(** * UserManage/UserRepository.py: the validated [User] entity, its record
      mapper and the repository operations.

    The Python module keeps a [User] entity whose fields are written through
    validating property setters, a [UserRepoMapper] between entities and
    flat records, and a [Repository] that builds SQL text, opens one SQLite
    connection per statement and maps the fetched rows back.

    Python values are dynamically typed, so a field, a record entry or a
    stored column holds a [value]: [None], an [int], a finite number that
    is not an [int], or a [str] (a [str] is a [string] here: its characters
    are the code points below 256). Exceptions are results ([Raise]); code
    that touches the database threads a [world] (the committed store, the
    open connection's view, and the log of connection events).

    SQLite is reached through statement text only. The engine below reads
    the statements the repository builds (a SELECT, UPDATE or DELETE on one
    table with at most one equality in its WHERE clause); what [execute]
    answers to any other text is left to the platform.

    [Repository.add_one] is not part of the development: the source has no
    schema, and what an INSERT does depends on it. *)

From Stdlib Require Import ZArith QArith String Ascii List Bool Lia.
From Stdlib Require Import DecimalString DecimalZ.
From stdpp Require Import base option list strings gmap.

Local Open Scope string_scope.
Local Open Scope list_scope.
Local Open Scope Z_scope.

(** Statement text is built by concatenation; let [simpl] compute it. *)
#[local] Arguments String.append !s1 s2 : simpl nomatch.
Fixpoint eval (e : expr) : option Z :=
  match e with
  | ConstantExpr v => Some (raw v)
  | NotOptimizedExpr src => eval src
  | ReadExpr root un index => i ← eval index; eval_node root un i
  | SelectExpr c t f =>
      vc ← eval c; vt ← eval t; vf ← eval f; Some (sem_select vc vt vf)
  | ConcatExpr l r => a ← eval l; b ← eval r; Some (sem_concat (getWidth r) a b)
  | ExtractExpr e o w => a ← eval e; Some (sem_extract o w a)
  | ZExtExpr src w => a ← eval src; Some (bv_zext (getWidth src) w a)
  | SExtExpr src w => a ← eval src; Some (bv_sext (getWidth src) w a)
  | NotExpr e => a ← eval e; Some (bv_not (getWidth e) a)
  | BinExpr k l r => a ← eval l; b ← eval r; sem_bin k (getWidth l) a b
  end
with eval_node (root : Array) (un : UpdateNode) (i : Z) : option Z :=
  match un with
  | NullNode => initial root i
  | Node next index value =>
      j ← eval index; if j =? i then eval value else eval_node root next i
  end.
Lemma eval_node_inv root next index value i v :
  eval_node root (Node next index value) i = Some v ->
  exists j, eval index = Some j /\
    (if j =? i then eval value else eval_node root next i) = Some v.
Proof. simpl. intros H. by apply bind_Some_inv in H. Qed.
End eval.

(** ** Widths are positive and values fit them *)
Lemma wf_width e : wf e -> 0 < getWidth e < 2 ^ 32.
Proof.
  induction e; simpl; intros H; repeat match goal with H : _ /\ _ |- _ => destruct H end;
    unfold apok, wf_array, u32, wrap, Bool in *; try tauto; try lia.
  - rewrite Z.mod_small; intuition lia.
  - specialize (IHe ltac:(assumption)); lia.
  - specialize (IHe ltac:(assumption)); lia.
  - specialize (IHe ltac:(assumption)); lia.
  - case_match; intuition lia.
Qed.

Lemma getWidth_concat l r :
  wf (ConcatExpr l r) -> getWidth (ConcatExpr l r) = getWidth l + getWidth r.
Proof.
  intros (Hl & Hr & Hs). simpl. apply u32_small.
  pose proof (wf_width l Hl). pose proof (wf_width r Hr). lia.
Qed.

Lemma sem_bin_inw k w a b v :
  0 < w -> inw w a -> inw w b -> sem_bin k w a b = Some v -> inw (bin_width k w) v.
Proof.
  intros Hw Ha Hb.
  destruct k; simpl; unfold bin_width; simpl; try case_match; intros; inv_option; bool_to_prop;
    auto with klee; try (apply b2z_inw; unfold Bool; lia);
    first [apply land_inw|apply lor_inw|apply lxor_inw]; auto; lia.
Qed.

Lemma sem_concat_inw wl wr a b :
  0 <= wl -> 0 <= wr -> inw wl a -> inw wr b -> inw (wl + wr) (sem_concat wr a b).
Proof. unfold inw, sem_concat. intros. rewrite pow2_split by lia. nia. Qed.

Lemma sem_select_inw w c t f : inw w t -> inw w f -> inw w (sem_select c t f).
Proof. intros. unfold sem_select. by case_match. Qed.
#[export] Hint Resolve sem_concat_inw sem_select_inw : klee.

Section eval_range.
Context {CFG : Config} (rho : env).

• • • •

Only the lines from the beginning of the listing through the line containing "open connection's view, and" are wanted, each restated word for word.

(** * UserManage/UserRepository.py: the validated [User] entity, its record
      mapper and the repository operations.

    The Python module keeps a [User] entity whose fields are written through
    validating property setters, a [UserRepoMapper] between entities and
    flat records, and a [Repository] that builds SQL text, opens one SQLite
    connection per statement and maps the fetched rows back.

    Python values are dynamically typed, so a field, a record entry or a
    stored column holds a [value]: [None], an [int], a finite number that
    is not an [int], or a [str] (a [str] is a [string] here: its characters
    are the code points below 256). Exceptions are results ([Raise]); code
    that touches the database threads a [world] (the committed store, the
    open connection's view, and the log of connection events).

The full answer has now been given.